→ **LISTED ENTRIES**:
..........

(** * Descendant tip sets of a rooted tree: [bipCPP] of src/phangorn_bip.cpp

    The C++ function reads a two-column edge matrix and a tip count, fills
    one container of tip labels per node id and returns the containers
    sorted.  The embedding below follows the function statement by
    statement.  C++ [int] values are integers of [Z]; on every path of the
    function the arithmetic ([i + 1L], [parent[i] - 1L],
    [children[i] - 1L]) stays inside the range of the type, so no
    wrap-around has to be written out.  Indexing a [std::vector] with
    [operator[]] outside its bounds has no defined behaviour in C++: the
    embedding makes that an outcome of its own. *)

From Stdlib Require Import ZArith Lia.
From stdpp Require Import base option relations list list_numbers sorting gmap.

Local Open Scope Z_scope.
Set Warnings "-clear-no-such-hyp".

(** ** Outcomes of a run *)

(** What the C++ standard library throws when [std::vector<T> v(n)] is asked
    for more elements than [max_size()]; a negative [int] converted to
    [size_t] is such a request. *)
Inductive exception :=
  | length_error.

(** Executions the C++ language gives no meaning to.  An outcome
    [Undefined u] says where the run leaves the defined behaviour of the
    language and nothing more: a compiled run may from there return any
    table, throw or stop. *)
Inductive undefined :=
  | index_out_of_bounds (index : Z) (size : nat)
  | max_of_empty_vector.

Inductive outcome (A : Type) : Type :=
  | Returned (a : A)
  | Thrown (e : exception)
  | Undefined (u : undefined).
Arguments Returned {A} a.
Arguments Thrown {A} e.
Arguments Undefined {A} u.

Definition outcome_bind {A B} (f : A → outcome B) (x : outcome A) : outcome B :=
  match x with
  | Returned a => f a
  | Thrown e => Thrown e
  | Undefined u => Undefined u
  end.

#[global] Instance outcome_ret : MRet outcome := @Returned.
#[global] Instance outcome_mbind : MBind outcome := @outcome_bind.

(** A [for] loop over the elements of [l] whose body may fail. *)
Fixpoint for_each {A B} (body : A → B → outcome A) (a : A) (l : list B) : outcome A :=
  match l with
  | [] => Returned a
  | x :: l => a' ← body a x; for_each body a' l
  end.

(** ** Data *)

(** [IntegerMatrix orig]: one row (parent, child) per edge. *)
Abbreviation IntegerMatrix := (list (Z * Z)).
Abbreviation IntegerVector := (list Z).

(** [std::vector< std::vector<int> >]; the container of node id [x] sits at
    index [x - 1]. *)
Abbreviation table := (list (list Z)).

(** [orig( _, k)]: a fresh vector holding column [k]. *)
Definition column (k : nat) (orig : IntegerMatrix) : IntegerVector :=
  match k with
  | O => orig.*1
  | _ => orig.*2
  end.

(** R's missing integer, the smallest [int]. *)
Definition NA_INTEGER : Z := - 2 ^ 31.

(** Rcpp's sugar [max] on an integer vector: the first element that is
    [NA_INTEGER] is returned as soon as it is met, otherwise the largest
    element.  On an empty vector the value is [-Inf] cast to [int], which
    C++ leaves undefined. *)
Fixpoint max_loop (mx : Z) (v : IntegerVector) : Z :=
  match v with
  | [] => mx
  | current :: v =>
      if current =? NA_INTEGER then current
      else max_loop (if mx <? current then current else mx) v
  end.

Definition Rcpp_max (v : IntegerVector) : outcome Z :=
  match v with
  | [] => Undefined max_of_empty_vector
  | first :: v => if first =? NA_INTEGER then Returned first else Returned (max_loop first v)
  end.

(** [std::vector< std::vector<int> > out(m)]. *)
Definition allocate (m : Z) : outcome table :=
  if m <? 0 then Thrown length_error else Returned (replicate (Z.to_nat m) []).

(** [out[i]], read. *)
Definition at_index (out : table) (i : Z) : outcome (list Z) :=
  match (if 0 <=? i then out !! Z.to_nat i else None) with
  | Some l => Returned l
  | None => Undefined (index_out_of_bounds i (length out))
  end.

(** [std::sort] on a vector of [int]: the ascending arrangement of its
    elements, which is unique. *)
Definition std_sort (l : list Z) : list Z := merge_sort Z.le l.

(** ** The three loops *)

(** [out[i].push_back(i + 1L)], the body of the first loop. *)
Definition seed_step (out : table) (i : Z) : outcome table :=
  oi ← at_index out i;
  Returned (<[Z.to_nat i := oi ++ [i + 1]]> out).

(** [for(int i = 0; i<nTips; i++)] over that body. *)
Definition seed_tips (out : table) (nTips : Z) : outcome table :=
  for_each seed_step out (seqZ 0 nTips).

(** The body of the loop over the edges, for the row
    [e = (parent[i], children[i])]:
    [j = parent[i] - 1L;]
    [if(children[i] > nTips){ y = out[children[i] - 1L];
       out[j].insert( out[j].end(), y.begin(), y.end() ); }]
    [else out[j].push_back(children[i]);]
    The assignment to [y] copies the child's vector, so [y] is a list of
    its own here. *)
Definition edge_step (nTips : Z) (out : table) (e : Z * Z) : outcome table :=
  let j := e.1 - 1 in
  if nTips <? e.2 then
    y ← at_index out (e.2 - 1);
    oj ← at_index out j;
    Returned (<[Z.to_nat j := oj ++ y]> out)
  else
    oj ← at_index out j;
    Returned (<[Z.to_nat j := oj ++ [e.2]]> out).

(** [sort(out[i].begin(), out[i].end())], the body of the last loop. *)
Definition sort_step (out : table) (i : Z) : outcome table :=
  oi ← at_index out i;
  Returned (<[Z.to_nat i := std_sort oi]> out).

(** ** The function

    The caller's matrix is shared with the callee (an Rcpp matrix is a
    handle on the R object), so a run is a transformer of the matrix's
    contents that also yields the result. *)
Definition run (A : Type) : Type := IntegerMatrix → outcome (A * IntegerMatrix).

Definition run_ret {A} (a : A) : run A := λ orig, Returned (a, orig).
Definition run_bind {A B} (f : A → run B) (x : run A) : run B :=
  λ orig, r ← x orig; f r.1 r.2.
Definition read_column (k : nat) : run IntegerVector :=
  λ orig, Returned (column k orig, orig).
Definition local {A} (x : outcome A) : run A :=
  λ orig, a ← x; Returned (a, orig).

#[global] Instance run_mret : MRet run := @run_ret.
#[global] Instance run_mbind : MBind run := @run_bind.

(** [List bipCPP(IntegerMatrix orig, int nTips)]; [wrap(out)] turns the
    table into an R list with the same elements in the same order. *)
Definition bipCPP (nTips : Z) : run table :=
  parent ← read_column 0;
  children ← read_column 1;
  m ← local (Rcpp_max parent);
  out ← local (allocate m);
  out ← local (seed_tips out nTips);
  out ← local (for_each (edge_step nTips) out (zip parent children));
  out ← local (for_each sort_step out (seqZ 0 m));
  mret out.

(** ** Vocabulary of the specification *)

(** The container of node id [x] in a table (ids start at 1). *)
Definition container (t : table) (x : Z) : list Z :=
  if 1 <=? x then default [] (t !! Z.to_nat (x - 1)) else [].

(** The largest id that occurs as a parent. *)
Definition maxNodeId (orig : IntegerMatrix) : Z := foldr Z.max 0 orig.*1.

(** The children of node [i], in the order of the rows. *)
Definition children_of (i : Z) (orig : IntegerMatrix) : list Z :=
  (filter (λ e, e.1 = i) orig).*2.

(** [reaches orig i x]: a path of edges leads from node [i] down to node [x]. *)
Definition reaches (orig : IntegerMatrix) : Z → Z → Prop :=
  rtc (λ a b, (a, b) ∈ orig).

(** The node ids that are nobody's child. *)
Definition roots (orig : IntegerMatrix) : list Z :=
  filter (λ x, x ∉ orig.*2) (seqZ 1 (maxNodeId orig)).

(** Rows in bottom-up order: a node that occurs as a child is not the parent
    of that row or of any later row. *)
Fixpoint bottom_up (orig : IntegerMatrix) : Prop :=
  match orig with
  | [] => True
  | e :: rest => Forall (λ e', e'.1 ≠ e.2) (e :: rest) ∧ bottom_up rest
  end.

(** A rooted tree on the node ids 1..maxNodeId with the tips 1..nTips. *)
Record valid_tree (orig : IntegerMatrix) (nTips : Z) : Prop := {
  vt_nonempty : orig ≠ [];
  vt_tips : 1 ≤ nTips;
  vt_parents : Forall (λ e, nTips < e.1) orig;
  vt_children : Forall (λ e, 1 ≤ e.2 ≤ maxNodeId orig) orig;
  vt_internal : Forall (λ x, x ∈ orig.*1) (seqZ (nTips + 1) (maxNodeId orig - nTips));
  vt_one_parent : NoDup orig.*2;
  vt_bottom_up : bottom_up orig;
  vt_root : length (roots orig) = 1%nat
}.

..........

→ **TASK BRIEF**: The answer should consist only of the lines from the one containing "rtc (λ a b, (a, b) ∈ orig)." through the last line of the data, given again exactly.

→ **YOUR SOLUTION**:
  rtc (λ a b, (a, b) ∈ orig).

(** The node ids that are nobody's child. *)
Definition roots (orig : IntegerMatrix) : list Z :=
  filter (λ x, x ∉ orig.*2) (seqZ 1 (maxNodeId orig)).

(** Rows in bottom-up order: a node that occurs as a child is not the parent
    of that row or of any later row. *)
Fixpoint bottom_up (orig : IntegerMatrix) : Prop :=
  match orig with
  | [] => True
  | e :: rest => Forall (λ e', e'.1 ≠ e.2) (e :: rest) ∧ bottom_up rest
  end.

(** A rooted tree on the node ids 1..maxNodeId with the tips 1..nTips. *)
Record valid_tree (orig : IntegerMatrix) (nTips : Z) : Prop := {
  vt_nonempty : orig ≠ [];
  vt_tips : 1 ≤ nTips;
  vt_parents : Forall (λ e, nTips < e.1) orig;
  vt_children : Forall (λ e, 1 ≤ e.2 ≤ maxNodeId orig) orig;
  vt_internal : Forall (λ x, x ∈ orig.*1) (seqZ (nTips + 1) (maxNodeId orig - nTips));
  vt_one_parent : NoDup orig.*2;
  vt_bottom_up : bottom_up orig;
  vt_root : length (roots orig) = 1%nat
}.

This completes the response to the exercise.